══ Task material
Definition msg_delta (d : MessageDeltaBody) (u : MessageDeltaUsage) (a : MsgAcc) : MsgAcc :=
  {| ma_blocks := ma_blocks a; ma_model := ma_model a;
     ma_input_tokens := default (ma_input_tokens a) (mdu_input_tokens u);
     ma_cache_read_input_tokens :=
       default (ma_cache_read_input_tokens a) (mdu_cache_read_input_tokens u);
     ma_cache_creation_input_tokens :=
       default (ma_cache_creation_input_tokens a) (mdu_cache_creation_input_tokens u);
     ma_output_tokens := mdu_output_tokens u;
     ma_stop_reason := stop_of_messages <$> mb_stop_reason d;
     ma_stop_message := match mb_stop_details d with
                        | Some details => sd_explanation details
                        | None => ma_stop_message a
                        end;
     ma_assistant_text := ma_assistant_text a;
     ma_assistant_tool_calls := ma_assistant_tool_calls a;
     ma_assistant_reasoning := ma_assistant_reasoning a; ma_tokens := ma_tokens a;
     ma_last_content_chunk_at := ma_last_content_chunk_at a;
     ma_next_tool_index := ma_next_tool_index a;
     ma_block_to_tool_index := ma_block_to_tool_index a |}.
(* ===== verification/SamplerFacts.v ===== *)
(** * Lemmas on the sampler

    What the raw streams carry, what the loop of the transforms yields, what
    [drive_l2] makes of it, and the steps of the retry loop. *)
From S2P Require Import Prelude RustStr F64 StrSearch TokenEstimation Conversation Sampling SamplingError SamplerStream SamplerTransform SamplerTask.

(** ** Backoff *)

Lemma base_ms_small n : (1 ≤ n ≤ 60)%Z → base_ms n = Z.min (2000 * 2 ^ (n - 1)) 30000.
Proof.
  intros Hn.
  assert (forallb (λ i, base_ms (Z.of_nat i) =? Z.min (2000 * 2 ^ (Z.of_nat i - 1)) 30000)%Z
            (seq 1 60) = true) as H by by vm_compute.
  rewrite forallb_forall in H. specialize (H (Z.to_nat n)).
  rewrite Z2Nat.id in H by lia. apply Z.eqb_eq, H, in_seq. lia.
Qed.

Lemma base_ms_large n : (65 ≤ n)%Z → base_ms n = 30000%Z.
Proof.
  intros Hn. unfold base_ms, checked_shl, saturating_sub.
  destruct (Z.ltb_spec (Z.max 0 (n - 1)) 64); [lia|]. done.
Qed.

Lemma base_ms_lost n : (61 ≤ n ≤ 64)%Z → base_ms n = 0%Z.
Proof.
  intros Hn. assert (n = 61 ∨ n = 62 ∨ n = 63 ∨ n = 64)%Z as [ -> | [ -> | [ -> | -> ] ] ] by lia;
    by vm_compute.
Qed.

(** ** Classification *)

Section Facts.
Context {RS : RsApi} {SA : SamplerApi} `{!StreamApi} {DA : DecodeApi}.

(** A retry other than the one after stripping images is within the budget. *)
Lemma classify_retries finish e rc mx thr :
  is_doom_loop e = false →
  match classify_error finish e rc mx thr with
  | Retry _ | RetryWithBackoff _ _ | RetryWithClientRebuild _ =>
      (u32_add rc 1 < mx)%Z ∧ is_retryable e = true ∧ should_retry_header e ≠ Some false ∧
      is_context_length_error e = false
  | RetryWithImageStrip => is_payload_too_large e || is_image_processing_error e = true
  | EmitToSession e' | Fatal e' => e' = clone_error e
  end.
Proof.
  intros Hd. unfold classify_error.
  destruct (is_auth_error e); [done|]. destruct (is_encrypted_content_error e); [done|].
  destruct (is_payload_too_large e); [done|]. destruct (is_image_processing_error e); [done|].
  case_bool_decide; [done|]. destruct (is_context_length_error e); [done|]. rewrite Hd.
  destruct (is_rate_limited e) eqn:Hr.
  - destruct (Z.leb_spec (Z.min mx thr) (u32_add rc 1)); [done|].
    split; [lia|]. split; [|done]. destruct e; try done. cbn in *.
    apply Z.eqb_eq in Hr. by subst.
  - destruct (is_retryable e) eqn:Hret; [|done].
    destruct (Z.leb_spec mx (u32_add rc 1)); [done|].
    destruct (u32_add rc 1 =? 1)%Z; done.
Qed.

Lemma clone_not_doom e : is_doom_loop (clone_error e) = is_doom_loop e.
Proof. by destruct e. Qed.

(** ** Raw streams *)

(** The collectors a raw stream carries satisfy [I], its errors [Q]. *)
Definition raw_ok {A} (I : option CollectorState → Prop) (Q : SamplingError → Prop)
    (items : list (Z * option CollectorState * result A SamplingError))
    (end_at : option (Z * option CollectorState)) : Prop :=
  Forall (λ x, I x.1.2 ∧ match x.2 with Err e => Q e | Ok _ => True end) items ∧
  match end_at with Some (_, col) => I col | None => True end.

Lemma decode_frames_ok {A} decode I Q had col frames end_at :
  (∀ t, Q (EventStreamError t)) →
  (∀ name data c, I c →
     I (decode name data c).1 ∧ match (decode name data c).2 with Some (Err e) => Q e | _ => True end) →
  I col →
  raw_ok I Q (raw_items (decode_frames (A:=A) decode had col frames end_at))
    (raw_end (decode_frames decode had col frames end_at)).
Proof.
  intros Ht Hdec. revert had col.
  induction frames as [|[t [[name data]|text]] frames IH]; intros had col Hcol; cbn [decode_frames].
  - split; [constructor|]. by destruct end_at.
  - destruct had; [by split; [constructor|]|].
    destruct (str_eqb data DONE); [by split; [constructor|]|].
    destruct (Hdec name data col Hcol) as [H1 H2].
    destruct (decode name data col) as [col' item]. cbn in H1, H2.
    destruct (IH false col' H1) as [HF HE]. split; [|done].
    destruct item as [x|]; [|done]. constructor; [|done]. split; [done|]. by destruct x.
  - destruct had; [by split; [constructor|]|].
    destruct (IH true col Hcol) as [HF HE]. split; [|done]. constructor; [|done]. split; [done|].
    apply Ht.
Qed.

(** Errors a decoder makes *)
Definition decode_error (e : SamplingError) : Prop :=
  match e with EventStreamError _ | StreamError _ _ | Serialization _ => True | _ => False end.

Lemma try_parse_stream_error_made data e :
  try_parse_stream_error data = Some e → decode_error e.
Proof.
  unfold try_parse_stream_error. destruct (try_parse_error data) as [[ty m]|]; [|done].
  by intros [= <-].
Qed.

Lemma absorb_policy name data c :
  col_policy (absorb name data c).1 = col_policy c ∧
  col_abort_disarmed (absorb name data c).1 = col_abort_disarmed c.
Proof.
  unfold absorb, absorb_signals. destruct (peek_doom_loop data) as [ss|ss|]; cbn.
  - by destruct (is_empty ss).
  - by destruct (is_empty ss).
  - by destruct (str_eqb name DOOM_LOOP_CHECK_EVENT_TYPE).
Qed.
(* ===== verification/SamplerTheorems.v ===== *)
(** * What the sampler guarantees

    Requests end with one outcome within their budgets, accepted responses,
    backoffs, streams against the responses they make, errors that cross an
    event, and the tasks the actor knows.  The file ends with the runs where
    code and comments part. *)
From S2P Require Import Prelude RustStr F64 StrSearch TokenEstimation Conversation Sampling SamplingError SamplerStream SamplerTransform SamplerTask SamplerFacts Concrete.

#[local] Strategy opaque [lit].

Section Tasks.
Context {RS : RsApi} {SA : SamplerApi} `{!StreamApi} {DA : DecodeApi} {CF : Type}.
Implicit Types (tk : TaskParams (CF:=CF)) (st : TaskState (CF:=CF)).

(** ** The budgets of a request *)

Definition num_images (r : ConversationRequest) : nat := snd (request_strip_images r).

Lemma strip_part_twice ps : (strip_image_parts (strip_image_parts ps).1).2 = 0%nat.
Proof.
  induction ps as [|p ps IH]; [done|]. cbn. destruct p.
  - destruct (strip_image_parts ps) as [qs n]. cbn in *. by destruct (strip_image_parts qs).
  - destruct (strip_image_parts ps) as [qs n]. cbn in *. by destruct (strip_image_parts qs).
Qed.

Lemma strip_twice r : num_images (fst (request_strip_images r)) = 0%nat.
Proof.
  unfold num_images, request_strip_images, strip_images. cbn.
  induction (items r) as [|i its IH]; [done|]. cbn [map sum_list] in *.
  apply Nat.eq_add_0. split; [|exact IH]. clear.
  destruct i; cbn; try done. pose proof (strip_part_twice (u_content u)) as Hu.
  destruct (strip_image_parts (u_content u)) as [ps n]. cbn in *.
  by destruct (strip_image_parts ps).
Qed.

Definition image_budget st : Z := if (num_images (ts_request st) =? 0)%nat then 0 else 1.
Definition transport_budget tk : Z := Z.max 0 (max_retries_of tk - 1).

(** Attempts that may follow the next one. *)
Definition measure tk st : Z :=
  (Z.max 0 (transport_budget tk - ts_retry_count st) + (doom_budget tk - ts_doom_retry_count st)
   + image_budget st)%Z.

Record task_inv tk st : Prop := {
  inv_rc : (0 ≤ ts_retry_count st)%Z;
  inv_strip : (ts_retry_count st + image_budget st ≤ transport_budget tk + 1)%Z;
  inv_dc : (0 ≤ ts_doom_retry_count st ≤ doom_budget tk)%Z;
  inv_backend : cfg_api_backend (ts_client st) = cfg_api_backend (tk_config tk);
  inv_doom : cfg_doom_loop_recovery (ts_client st) = cfg_doom_loop_recovery (tk_config tk);
}.

Lemma image_budget_bounds st : (0 ≤ image_budget st ≤ 1)%Z.
Proof. unfold image_budget. destruct (_ =? _)%nat; lia. Qed.

(** ** What a request has sent *)

Definition in_progress (o : TaskOut) : Prop :=
  match o with Sent e => is_terminal e = false | Slept d => True | Completion _ | Waits => False end.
════
→ Task requirements
Return, from the material above, each line holding the string "split".

→ Expected answer
    split; [lia|]. split; [|done]. destruct e; try done. cbn in *.
  - split; [constructor|]. by destruct end_at.
  - destruct had; [by split; [constructor|]|].
    destruct (str_eqb data DONE); [by split; [constructor|]|].
    destruct (IH false col' H1) as [HF HE]. split; [|done].
    destruct item as [x|]; [|done]. constructor; [|done]. split; [done|]. by destruct x.
  - destruct had; [by split; [constructor|]|].
    destruct (IH true col Hcol) as [HF HE]. split; [|done]. constructor; [|done]. split; [done|].
  apply Nat.eq_add_0. split; [|exact IH]. clear.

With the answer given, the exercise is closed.